═══ Raw data ═══

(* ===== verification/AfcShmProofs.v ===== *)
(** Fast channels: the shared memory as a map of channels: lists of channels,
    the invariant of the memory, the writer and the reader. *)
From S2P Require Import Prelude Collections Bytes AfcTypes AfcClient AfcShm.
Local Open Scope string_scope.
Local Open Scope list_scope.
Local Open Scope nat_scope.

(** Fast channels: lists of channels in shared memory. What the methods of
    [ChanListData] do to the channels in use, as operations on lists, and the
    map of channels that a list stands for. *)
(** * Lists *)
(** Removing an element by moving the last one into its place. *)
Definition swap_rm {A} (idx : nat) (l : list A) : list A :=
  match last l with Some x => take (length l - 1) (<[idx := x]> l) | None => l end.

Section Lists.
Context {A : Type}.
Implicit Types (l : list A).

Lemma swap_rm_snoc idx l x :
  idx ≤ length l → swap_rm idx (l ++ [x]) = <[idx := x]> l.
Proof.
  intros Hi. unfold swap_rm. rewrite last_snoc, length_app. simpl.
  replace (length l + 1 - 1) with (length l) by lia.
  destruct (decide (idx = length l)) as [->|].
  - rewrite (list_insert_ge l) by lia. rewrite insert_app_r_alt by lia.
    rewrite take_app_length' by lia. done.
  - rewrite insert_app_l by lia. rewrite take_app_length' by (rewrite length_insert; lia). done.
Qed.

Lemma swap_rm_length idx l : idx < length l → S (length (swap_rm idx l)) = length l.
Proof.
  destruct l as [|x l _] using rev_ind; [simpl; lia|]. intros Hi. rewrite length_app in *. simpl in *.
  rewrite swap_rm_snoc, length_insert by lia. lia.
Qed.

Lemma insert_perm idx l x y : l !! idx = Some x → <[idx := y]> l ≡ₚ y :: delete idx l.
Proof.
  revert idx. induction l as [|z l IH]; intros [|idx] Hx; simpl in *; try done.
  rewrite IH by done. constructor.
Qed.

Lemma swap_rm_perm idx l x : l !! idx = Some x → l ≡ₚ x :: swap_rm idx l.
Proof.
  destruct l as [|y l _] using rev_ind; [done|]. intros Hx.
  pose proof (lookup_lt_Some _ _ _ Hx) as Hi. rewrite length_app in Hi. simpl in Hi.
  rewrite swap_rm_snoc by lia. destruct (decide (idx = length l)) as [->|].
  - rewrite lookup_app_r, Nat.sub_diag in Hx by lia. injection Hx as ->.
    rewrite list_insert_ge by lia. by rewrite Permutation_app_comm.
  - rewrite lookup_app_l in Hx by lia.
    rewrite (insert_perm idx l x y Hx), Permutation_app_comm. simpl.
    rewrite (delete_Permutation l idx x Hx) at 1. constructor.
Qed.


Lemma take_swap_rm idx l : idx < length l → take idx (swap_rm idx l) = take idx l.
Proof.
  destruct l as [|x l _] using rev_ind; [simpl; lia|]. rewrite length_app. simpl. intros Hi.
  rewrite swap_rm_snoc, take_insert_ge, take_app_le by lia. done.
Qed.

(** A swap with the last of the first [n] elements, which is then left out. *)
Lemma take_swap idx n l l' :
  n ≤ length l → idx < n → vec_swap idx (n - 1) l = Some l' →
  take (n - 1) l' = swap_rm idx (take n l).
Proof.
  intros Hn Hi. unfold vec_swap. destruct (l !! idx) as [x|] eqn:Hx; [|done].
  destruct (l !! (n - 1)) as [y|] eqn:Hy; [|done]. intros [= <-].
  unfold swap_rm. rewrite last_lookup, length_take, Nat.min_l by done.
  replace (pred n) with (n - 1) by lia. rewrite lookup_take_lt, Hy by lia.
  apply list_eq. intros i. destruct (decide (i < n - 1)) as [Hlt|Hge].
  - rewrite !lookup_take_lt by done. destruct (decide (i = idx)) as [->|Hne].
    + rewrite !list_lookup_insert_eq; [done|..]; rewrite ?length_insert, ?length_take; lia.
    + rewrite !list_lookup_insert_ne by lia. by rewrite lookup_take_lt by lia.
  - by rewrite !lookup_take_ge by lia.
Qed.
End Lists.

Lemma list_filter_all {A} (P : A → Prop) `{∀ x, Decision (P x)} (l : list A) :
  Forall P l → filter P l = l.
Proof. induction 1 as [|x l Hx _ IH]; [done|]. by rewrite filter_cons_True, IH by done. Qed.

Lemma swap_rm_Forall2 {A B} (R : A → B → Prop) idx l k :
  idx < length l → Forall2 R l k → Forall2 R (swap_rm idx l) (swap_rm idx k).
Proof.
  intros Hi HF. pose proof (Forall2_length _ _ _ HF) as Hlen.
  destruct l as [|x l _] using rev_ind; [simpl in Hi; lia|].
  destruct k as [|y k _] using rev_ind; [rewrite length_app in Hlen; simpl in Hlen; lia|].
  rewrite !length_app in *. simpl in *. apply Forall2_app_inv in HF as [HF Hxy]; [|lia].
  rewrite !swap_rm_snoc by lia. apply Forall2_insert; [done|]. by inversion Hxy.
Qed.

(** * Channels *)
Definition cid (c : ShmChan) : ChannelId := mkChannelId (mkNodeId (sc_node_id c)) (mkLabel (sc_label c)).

═══

### Work order
Copy out each line of the records where the string "pose" appears.

### Final answer
  pose proof (lookup_lt_Some _ _ _ Hx) as Hi. rewrite length_app in Hi. simpl in Hi.
  intros Hi HF. pose proof (Forall2_length _ _ _ HF) as Hlen.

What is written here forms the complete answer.